Le Maroc accroché par le Mali (1-1): Walid Regragui pointé du doigt après ses choix contestés

Le Maroc devra encore patienter pour valider sa qualification. Pourtant largement dominateurs, les Lions de l’Atlas ont été tenus en échec par le Mali (1-1), au terme d’un match frustrant où les limites tactiques et les choix peu inspirés de Walid Regragui ont pesé lourd, notamment en seconde période.
Dans ce choc très attendu de la deuxième journée du groupe A, le pays hôte avait l’occasion idéale de sécuriser son billet pour le second tour devant son public. Mais face à une équipe malienne regroupée, disciplinée et accrocheuse, le Maroc a manqué de justesse, de créativité… et surtout de solutions sur le banc.
Un onze sans surprise… et sans audace
Fidèle à ses principes, Walid Regragui a reconduit quasiment le même onze que lors du premier match, sans réelle remise en question. Ayoub El Kaabi était aligné en pointe, Hakimi restait inexplicablement sur le banc, Mazraoui poursuivait à droite, tandis qu’El Yamiq prenait la place de Saïss en défense centrale.
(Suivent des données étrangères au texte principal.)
(* ===== verification/LogTx.v ===== *)
(** Transactions: begin_op, log_write and end_op keep the transaction state
    [txok], and what end_op commits survives crashes. *)

From stdpp Require Import base list sets strings.
From S2P Require Import Prelude Spinlock Sleeplock Ring Bio BioInv BioConc BioSeq Bytes Log LogInv LogCrash.

(** The blocks logged after log_write of [bn] *)
Definition logged (bn : Z) (L : list Z) : list Z := if decide (bn ∈ L) then L else L ++ [bn].

Lemma elem_of_logged bn L b : b ∈ logged bn L <-> b = bn \/ b ∈ L.
Proof. unfold logged. case_decide; [|rewrite elem_of_app, list_elem_of_singleton]; naive_solver. Qed.

Section tx.
Context (st sz : Z).
Hypothesis Hsz : 1 <= sz <= LOGSIZE.
Notation txok := (txok st sz).

(** The spin locks held do not matter to the cache, but for its own. *)
Lemma bq_bheld L O s h :
  LBcache ∉ h -> (forall id, LSleep id ∉ h) -> bq L O s -> bq L O (set_bheld h s).
Proof.
  intros H1 H2 [[] Hl Ho]. constructor; [|done|done]. constructor; try done.
Qed.

Lemma bq_nospin L O s : bq L O s -> LBcache ∉ bheld s /\ forall id, LSleep id ∉ bheld s.
Proof. intros [H _ _]. apply (bi_spin _ _ H). Qed.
Des choix prudents, voire conservateurs, qui ont rapidement montré leurs limites face à un Mali positionné en 5-3-2, clairement décidé à fermer le jeu.
Malgré une nette domination territoriale et une possession largement marocaine, les occasions franches restaient rares. Brahim Diaz, très actif, a bien tenté d’apporter le déséquilibre, mais le manque de mouvement et de vitesse dans les trente derniers mètres a rendu le jeu des Lions prévisible. La meilleure opportunité avant la pause est d’ailleurs venue d’un cafouillage, conclu par une frappe manquée de Saibari devant un but ouvert.
Un avantage sans maîtrise
Le Maroc a finalement trouvé l’ouverture juste avant la mi-temps, sur penalty, obtenu par Brahim Diaz après une main malienne. Le joueur du Real Madrid s’est chargé lui-même de la transformation (1-0, 45e), masquant provisoirement les carences offensives d’un collectif pourtant supérieur.
Mais loin de profiter de cet avantage pour imposer son rythme après la pause, le Maroc est progressivement retombé dans ses travers : jeu stéréotypé, circulation lente, centres sans réel danger et absence criante de variations tactiques.
Une seconde période mal gérée
Dos au mur, le Mali a logiquement haussé le ton, se projetant davantage en transition. Et c’est sur une action confuse, après un rush de Camara, que les Aigles ont obtenu un penalty, consécutif à une intervention maladroite d’El Yamiq sur Sinayoko. Là encore, l’arbitrage a dû s’appuyer sur la VAR pour une faute pourtant évidente. Sinayoko ne manquait pas l’occasion d’égaliser (1-1, 60e).
À partir de ce moment, le match bascule dans un scénario que Walid Regragui n’a jamais su maîtriser. Les changements opérés – Ben Seghir, Abde Ezzalzouli, En-Nesyri, Rahimi – se sont révélés tardifs et surtout stériles. Aucun ajustement tactique clair, aucun schéma offensif nouveau, simplement un empilement d’attaquants sans véritable animation collective.
Le Mali, bien en place, a géré son résultat avec expérience, cassant le rythme et fermant les espaces, pendant que le Maroc s’enlisait dans une domination aussi stérile qu’inefficace.
Un avertissement sans frais… pour l’instant
Ce match nul laisse un goût amer. Le Maroc reste certes en tête de son groupe et conserve son destin entre ses mains, avec une qualification toujours possible face à la Zambie. Mais cette rencontre met en lumière des signaux préoccupants : manque d’idées face aux blocs bas, rigidité tactique et coaching peu inspiré dans les moments clés.
À ce niveau de compétition, et avec les ambitions affichées, les Lions de l’Atlas ne pourront pas toujours compter sur un penalty pour masquer leurs lacunes. Walid Regragui est désormais attendu au tournant : la CAN se gagne aussi sur le banc.